* **Exercise objective**:
Below are entries. Copy exactly the lines running from the line that holds "let total := round_half_up" to the line that holds "destruct (volume_loop_spec q", with both ends included.

* **Saved entries**:
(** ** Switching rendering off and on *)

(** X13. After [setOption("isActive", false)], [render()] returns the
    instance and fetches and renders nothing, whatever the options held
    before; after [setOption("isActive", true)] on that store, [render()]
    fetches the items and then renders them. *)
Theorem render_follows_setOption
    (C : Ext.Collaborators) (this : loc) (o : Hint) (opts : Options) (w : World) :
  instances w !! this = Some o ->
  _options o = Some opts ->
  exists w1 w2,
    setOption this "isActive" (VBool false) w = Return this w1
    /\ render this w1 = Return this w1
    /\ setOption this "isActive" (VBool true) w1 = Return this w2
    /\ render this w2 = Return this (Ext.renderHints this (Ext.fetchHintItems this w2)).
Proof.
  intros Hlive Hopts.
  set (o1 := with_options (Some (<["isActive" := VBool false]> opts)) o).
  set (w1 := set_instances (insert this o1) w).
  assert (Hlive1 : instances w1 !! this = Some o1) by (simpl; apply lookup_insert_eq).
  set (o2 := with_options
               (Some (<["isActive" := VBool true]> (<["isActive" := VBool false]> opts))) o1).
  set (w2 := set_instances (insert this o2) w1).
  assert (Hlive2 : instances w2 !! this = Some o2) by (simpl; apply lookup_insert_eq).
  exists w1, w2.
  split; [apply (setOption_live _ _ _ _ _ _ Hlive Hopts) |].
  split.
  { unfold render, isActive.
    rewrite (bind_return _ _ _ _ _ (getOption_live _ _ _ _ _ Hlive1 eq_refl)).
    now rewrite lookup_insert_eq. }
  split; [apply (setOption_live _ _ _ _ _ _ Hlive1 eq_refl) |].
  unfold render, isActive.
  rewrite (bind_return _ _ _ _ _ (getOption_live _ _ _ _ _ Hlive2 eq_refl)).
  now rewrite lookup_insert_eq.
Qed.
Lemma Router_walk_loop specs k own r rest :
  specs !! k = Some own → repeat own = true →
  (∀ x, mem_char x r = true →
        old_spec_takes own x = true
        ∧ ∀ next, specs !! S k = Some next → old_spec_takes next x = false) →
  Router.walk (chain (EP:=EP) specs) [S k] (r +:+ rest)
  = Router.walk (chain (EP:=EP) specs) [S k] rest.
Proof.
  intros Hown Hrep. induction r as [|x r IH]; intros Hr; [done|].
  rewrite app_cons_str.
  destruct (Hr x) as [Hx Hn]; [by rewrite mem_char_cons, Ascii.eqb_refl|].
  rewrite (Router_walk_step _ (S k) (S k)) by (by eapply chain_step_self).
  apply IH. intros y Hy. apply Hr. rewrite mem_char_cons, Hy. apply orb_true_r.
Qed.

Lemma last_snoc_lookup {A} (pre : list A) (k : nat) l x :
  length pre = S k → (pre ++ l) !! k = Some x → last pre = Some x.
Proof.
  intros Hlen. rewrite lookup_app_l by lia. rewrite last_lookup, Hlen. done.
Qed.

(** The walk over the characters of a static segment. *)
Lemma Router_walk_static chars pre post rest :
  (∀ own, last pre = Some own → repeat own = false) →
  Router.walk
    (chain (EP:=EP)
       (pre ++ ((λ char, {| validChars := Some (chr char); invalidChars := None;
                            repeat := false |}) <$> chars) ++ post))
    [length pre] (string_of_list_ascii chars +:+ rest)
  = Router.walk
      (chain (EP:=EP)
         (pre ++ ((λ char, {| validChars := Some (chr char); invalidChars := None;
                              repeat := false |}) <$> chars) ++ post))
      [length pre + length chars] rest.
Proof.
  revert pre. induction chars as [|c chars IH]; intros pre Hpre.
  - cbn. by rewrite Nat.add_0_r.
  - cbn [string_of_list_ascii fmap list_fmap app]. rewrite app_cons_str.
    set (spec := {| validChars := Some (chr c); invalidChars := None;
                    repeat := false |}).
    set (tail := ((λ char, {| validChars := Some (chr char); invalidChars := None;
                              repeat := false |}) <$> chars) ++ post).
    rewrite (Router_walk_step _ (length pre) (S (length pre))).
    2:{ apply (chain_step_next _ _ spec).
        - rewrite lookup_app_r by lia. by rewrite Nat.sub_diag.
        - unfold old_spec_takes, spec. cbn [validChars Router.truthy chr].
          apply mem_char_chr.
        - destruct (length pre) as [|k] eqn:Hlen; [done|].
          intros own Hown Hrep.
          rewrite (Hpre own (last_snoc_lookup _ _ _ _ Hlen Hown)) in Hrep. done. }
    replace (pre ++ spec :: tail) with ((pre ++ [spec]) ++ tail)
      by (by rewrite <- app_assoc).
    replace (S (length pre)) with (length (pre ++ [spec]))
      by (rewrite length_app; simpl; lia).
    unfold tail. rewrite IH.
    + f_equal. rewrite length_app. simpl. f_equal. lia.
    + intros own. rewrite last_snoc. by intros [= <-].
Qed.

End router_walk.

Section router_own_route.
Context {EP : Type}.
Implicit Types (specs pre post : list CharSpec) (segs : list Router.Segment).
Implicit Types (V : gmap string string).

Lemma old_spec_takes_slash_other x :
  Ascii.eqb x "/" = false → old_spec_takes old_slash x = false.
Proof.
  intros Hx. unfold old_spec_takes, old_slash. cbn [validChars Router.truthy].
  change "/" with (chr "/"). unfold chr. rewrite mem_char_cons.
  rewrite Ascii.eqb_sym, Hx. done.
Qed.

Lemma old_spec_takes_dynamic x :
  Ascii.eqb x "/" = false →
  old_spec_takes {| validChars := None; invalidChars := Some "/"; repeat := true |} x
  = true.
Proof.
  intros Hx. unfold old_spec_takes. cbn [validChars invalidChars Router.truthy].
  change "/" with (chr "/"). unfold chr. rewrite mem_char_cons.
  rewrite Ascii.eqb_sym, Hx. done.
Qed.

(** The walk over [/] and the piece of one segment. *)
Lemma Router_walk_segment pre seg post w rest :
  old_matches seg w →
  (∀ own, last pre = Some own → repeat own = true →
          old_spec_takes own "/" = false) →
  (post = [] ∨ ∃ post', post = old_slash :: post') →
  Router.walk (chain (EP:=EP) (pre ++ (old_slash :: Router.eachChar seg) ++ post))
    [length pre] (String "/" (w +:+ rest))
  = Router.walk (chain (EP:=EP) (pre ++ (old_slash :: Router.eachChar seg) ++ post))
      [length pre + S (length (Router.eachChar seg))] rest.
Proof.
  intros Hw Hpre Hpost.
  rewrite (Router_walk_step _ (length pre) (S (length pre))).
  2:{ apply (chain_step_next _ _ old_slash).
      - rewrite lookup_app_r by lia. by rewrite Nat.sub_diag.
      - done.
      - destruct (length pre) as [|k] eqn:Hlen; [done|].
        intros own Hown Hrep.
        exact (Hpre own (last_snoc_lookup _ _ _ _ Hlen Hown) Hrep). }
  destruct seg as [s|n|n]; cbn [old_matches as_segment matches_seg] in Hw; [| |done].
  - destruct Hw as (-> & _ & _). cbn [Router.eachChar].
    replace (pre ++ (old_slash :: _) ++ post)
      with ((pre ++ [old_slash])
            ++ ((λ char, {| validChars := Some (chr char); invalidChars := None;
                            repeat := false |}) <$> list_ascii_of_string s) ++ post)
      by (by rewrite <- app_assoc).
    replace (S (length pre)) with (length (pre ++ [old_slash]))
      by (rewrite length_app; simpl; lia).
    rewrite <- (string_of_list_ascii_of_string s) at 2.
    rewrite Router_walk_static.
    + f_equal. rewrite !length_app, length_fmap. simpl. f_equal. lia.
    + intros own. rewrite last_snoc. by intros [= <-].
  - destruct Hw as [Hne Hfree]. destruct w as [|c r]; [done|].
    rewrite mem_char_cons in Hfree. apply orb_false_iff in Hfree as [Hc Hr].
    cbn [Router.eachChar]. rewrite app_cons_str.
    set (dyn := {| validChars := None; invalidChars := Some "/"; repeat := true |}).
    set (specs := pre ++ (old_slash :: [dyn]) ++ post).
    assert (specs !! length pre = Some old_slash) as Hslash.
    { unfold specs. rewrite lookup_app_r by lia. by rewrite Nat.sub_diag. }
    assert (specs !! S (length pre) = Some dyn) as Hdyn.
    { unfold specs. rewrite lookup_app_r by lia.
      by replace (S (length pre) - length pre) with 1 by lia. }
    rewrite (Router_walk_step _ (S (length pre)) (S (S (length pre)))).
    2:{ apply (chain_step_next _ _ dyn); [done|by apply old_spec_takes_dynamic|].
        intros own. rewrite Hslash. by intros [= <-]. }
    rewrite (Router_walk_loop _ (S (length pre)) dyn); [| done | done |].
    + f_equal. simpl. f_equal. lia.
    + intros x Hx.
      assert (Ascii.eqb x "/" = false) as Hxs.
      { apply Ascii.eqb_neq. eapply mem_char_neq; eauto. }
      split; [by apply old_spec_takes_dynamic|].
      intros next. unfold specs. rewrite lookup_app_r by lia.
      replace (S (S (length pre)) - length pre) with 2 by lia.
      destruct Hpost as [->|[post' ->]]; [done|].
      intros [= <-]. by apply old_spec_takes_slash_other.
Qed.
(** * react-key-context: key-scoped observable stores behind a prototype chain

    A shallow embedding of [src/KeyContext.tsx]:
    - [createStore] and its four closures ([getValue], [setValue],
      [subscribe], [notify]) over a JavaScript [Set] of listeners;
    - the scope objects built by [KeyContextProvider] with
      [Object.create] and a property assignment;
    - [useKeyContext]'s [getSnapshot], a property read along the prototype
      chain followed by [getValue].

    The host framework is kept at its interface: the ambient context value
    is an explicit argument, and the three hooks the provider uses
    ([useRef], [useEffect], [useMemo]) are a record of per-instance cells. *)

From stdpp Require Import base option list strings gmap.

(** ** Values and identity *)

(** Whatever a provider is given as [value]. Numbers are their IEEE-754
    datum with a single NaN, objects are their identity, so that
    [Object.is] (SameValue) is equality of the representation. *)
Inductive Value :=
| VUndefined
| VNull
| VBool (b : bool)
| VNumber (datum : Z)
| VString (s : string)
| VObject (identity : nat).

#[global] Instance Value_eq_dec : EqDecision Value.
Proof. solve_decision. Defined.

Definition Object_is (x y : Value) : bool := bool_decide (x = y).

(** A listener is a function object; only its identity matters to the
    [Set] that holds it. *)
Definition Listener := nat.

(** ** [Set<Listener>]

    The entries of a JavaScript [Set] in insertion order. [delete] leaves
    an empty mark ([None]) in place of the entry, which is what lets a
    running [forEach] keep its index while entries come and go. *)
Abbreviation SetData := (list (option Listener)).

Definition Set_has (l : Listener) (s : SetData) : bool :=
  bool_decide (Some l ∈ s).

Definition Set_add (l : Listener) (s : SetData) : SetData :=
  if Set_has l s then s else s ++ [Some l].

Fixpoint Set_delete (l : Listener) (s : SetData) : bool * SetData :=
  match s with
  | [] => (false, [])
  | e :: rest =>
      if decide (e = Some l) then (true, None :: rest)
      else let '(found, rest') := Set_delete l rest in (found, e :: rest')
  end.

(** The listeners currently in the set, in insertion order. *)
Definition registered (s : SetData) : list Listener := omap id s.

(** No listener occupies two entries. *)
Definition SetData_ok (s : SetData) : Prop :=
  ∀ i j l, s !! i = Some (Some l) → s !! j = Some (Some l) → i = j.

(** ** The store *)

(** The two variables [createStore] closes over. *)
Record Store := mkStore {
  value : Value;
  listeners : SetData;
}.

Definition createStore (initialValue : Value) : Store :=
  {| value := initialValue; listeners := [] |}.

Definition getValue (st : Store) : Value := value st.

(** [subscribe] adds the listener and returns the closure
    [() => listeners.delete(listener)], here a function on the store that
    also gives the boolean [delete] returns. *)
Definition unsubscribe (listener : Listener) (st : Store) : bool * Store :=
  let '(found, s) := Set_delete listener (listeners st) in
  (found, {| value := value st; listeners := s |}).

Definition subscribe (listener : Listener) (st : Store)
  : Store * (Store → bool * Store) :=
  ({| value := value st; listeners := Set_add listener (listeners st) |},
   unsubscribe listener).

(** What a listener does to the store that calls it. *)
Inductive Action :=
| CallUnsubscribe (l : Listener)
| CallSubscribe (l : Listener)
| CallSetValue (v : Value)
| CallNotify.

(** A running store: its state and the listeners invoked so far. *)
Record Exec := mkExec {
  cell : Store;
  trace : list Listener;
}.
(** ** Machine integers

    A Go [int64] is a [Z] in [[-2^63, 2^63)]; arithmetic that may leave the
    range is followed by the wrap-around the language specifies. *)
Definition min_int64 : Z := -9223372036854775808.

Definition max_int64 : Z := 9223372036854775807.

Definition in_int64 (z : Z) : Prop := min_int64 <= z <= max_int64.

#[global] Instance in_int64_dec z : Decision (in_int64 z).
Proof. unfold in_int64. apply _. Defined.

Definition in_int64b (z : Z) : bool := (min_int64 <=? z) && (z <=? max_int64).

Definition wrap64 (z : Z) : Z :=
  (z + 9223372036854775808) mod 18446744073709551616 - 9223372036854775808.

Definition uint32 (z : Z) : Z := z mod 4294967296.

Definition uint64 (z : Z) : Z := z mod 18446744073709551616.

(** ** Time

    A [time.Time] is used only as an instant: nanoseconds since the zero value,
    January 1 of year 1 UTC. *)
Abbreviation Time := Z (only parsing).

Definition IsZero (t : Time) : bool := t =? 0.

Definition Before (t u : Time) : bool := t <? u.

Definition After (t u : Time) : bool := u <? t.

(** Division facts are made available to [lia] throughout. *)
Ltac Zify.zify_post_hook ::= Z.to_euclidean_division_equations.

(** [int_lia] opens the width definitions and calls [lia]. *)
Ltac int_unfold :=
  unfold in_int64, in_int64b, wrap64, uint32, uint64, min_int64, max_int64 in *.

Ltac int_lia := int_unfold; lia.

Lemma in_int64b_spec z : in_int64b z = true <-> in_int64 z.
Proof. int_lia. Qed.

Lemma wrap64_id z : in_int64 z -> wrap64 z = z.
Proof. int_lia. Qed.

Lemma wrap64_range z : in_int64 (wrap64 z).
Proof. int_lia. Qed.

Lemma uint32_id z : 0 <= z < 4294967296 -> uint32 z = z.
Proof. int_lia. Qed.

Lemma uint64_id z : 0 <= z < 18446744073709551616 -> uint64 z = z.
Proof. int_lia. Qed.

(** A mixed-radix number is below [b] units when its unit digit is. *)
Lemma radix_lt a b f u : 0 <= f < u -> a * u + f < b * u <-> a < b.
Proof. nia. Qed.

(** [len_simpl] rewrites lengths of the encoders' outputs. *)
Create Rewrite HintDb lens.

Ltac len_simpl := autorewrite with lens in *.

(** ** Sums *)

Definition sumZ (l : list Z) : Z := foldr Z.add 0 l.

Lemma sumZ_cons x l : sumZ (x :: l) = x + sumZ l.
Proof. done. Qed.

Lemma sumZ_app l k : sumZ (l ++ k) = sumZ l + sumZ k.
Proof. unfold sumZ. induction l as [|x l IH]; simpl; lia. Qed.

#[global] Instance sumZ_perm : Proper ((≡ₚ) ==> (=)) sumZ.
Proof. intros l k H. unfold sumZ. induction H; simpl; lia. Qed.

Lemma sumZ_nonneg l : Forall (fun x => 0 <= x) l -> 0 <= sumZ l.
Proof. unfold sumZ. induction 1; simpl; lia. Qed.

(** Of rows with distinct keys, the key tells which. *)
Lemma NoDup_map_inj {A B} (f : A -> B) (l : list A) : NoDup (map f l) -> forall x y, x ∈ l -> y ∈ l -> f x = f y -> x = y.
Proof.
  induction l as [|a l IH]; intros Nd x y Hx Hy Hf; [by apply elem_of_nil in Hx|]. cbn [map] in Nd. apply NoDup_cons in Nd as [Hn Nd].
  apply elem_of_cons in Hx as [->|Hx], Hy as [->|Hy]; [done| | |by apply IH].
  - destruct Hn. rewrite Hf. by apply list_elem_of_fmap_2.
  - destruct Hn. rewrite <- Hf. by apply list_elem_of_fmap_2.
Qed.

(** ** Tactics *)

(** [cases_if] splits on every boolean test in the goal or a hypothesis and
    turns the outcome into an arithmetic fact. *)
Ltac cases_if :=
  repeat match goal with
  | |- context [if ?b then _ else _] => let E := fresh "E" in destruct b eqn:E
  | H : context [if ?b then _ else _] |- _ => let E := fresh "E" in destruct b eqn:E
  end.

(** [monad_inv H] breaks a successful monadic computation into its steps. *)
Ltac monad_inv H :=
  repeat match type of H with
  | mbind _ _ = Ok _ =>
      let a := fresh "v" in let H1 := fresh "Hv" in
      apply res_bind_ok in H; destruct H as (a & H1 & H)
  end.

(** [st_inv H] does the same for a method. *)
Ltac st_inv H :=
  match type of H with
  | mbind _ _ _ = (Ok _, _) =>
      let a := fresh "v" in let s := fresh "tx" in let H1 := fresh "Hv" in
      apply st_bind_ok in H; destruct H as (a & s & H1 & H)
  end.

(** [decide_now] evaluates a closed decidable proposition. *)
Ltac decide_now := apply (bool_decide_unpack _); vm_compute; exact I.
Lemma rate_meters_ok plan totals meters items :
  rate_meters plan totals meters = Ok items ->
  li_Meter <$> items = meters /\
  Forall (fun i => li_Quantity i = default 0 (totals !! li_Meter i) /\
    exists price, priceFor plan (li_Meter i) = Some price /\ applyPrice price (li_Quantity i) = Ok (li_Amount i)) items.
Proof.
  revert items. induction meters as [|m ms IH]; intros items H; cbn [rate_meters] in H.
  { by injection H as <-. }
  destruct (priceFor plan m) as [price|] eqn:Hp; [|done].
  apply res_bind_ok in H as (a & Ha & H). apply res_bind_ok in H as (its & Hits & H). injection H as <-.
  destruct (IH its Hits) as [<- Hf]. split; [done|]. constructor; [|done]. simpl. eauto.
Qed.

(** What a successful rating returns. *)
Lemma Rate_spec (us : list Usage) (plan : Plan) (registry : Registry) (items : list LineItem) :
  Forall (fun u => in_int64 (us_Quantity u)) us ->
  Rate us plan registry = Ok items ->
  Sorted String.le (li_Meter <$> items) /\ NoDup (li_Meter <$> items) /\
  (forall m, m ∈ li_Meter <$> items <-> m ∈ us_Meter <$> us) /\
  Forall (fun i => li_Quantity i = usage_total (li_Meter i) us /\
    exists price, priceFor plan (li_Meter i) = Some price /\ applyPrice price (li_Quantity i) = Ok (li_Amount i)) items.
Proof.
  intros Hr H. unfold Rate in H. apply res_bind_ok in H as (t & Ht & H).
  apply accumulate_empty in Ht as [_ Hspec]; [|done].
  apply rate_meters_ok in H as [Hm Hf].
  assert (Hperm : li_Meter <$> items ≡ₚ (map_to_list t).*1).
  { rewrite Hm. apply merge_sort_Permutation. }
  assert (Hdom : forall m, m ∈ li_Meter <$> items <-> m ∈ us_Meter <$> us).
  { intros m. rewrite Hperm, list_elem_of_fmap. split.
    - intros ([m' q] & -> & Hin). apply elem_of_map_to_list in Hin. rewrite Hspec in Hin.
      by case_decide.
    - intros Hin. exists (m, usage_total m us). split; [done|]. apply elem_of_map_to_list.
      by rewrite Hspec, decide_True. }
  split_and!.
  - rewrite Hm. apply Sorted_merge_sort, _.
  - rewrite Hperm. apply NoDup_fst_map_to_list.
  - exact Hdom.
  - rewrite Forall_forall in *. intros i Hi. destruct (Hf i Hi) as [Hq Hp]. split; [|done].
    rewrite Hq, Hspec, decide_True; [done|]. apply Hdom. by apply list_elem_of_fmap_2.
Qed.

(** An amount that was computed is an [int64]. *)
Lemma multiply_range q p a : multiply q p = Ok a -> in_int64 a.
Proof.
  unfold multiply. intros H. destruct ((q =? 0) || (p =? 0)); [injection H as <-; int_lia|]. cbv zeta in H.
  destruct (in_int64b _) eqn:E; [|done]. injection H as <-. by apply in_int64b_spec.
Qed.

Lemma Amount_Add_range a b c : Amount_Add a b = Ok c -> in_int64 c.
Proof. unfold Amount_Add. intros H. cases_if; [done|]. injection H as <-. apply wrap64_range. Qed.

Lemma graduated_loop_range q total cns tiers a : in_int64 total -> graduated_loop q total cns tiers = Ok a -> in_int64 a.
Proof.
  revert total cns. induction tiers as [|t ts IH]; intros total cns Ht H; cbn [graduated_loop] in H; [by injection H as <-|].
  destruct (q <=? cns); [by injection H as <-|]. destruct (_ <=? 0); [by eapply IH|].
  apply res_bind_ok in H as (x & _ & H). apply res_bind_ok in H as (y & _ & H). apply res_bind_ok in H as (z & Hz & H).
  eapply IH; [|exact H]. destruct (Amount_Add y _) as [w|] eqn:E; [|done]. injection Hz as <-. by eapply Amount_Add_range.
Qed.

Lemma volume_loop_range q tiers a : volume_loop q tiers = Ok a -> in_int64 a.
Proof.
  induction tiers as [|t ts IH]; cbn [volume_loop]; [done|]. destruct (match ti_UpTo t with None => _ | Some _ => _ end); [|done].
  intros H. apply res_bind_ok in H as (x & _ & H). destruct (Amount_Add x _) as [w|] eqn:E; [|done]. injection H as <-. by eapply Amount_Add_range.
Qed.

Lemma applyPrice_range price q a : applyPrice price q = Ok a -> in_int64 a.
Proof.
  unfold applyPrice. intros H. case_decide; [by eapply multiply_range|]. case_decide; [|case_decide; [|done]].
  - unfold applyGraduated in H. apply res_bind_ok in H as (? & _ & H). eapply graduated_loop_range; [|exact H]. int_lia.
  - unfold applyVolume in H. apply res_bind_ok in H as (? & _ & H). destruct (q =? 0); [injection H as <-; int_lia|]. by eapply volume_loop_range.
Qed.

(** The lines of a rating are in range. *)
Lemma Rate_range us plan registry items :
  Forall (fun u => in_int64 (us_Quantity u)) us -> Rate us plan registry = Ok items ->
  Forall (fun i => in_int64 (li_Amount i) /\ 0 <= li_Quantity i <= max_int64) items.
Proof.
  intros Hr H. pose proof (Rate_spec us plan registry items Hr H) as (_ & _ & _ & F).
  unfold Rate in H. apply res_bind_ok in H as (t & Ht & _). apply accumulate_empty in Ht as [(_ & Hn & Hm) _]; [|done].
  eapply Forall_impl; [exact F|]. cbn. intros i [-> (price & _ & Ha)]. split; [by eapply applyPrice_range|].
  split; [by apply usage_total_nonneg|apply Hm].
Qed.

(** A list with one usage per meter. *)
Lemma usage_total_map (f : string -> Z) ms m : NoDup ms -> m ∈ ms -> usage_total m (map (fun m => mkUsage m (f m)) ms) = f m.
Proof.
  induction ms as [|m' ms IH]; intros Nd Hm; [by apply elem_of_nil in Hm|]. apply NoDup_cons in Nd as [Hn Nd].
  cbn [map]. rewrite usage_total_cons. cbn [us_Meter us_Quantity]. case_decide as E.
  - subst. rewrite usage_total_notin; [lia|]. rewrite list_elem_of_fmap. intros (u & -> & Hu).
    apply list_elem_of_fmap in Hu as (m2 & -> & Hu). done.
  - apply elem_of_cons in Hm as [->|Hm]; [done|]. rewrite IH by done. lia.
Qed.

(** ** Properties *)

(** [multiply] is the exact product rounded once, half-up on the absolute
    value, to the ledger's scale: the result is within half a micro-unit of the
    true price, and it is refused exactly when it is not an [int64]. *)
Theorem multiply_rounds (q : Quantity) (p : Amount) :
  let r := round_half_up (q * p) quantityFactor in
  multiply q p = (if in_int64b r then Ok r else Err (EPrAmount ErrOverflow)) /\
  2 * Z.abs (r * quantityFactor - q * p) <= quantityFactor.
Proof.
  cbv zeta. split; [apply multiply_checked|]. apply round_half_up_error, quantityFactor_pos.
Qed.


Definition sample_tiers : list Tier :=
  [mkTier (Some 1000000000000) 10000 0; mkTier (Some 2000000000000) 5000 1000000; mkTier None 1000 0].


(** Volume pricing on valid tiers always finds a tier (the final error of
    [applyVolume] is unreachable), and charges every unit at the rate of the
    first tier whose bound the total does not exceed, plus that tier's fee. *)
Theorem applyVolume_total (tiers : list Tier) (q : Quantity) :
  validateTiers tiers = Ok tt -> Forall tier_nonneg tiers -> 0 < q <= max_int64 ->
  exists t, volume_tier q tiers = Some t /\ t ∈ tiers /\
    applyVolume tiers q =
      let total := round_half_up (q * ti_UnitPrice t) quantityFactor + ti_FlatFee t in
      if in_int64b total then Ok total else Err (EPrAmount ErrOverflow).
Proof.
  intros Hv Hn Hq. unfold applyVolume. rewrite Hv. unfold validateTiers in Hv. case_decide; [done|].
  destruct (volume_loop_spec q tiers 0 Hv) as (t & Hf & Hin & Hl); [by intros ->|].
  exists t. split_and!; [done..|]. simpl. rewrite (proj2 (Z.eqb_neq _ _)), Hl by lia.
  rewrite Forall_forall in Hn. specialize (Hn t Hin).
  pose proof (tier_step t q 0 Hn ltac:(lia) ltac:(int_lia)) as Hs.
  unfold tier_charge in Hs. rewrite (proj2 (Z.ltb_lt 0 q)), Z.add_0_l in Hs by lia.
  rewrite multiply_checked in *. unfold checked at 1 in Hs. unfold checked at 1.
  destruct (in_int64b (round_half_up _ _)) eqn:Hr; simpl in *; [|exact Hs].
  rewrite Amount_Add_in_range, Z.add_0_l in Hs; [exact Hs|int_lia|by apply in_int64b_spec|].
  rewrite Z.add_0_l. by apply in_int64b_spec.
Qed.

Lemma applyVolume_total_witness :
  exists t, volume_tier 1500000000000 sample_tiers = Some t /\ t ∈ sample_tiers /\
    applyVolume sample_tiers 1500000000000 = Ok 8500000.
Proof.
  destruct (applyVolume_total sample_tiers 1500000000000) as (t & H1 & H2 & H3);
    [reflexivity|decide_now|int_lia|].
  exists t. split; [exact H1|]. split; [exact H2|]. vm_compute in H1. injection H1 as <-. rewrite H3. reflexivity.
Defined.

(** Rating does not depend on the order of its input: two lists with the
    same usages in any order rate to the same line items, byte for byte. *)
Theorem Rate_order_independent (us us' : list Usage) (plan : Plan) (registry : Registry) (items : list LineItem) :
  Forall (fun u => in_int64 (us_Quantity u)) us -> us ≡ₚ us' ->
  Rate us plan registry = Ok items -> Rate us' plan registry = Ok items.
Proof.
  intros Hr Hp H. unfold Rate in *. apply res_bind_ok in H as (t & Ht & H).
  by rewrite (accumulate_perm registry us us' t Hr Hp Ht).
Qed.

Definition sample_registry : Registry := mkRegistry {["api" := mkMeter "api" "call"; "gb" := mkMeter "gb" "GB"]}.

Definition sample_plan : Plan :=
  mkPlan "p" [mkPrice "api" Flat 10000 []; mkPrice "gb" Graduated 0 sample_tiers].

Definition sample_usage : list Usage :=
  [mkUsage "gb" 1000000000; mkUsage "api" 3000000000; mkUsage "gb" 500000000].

* **Answer**:
      let total := round_half_up (q * ti_UnitPrice t) quantityFactor + ti_FlatFee t in
      if in_int64b total then Ok total else Err (EPrAmount ErrOverflow).
Proof.
  intros Hv Hn Hq. unfold applyVolume. rewrite Hv. unfold validateTiers in Hv. case_decide; [done|].
  destruct (volume_loop_spec q tiers 0 Hv) as (t & Hf & Hin & Hl); [by intros ->|].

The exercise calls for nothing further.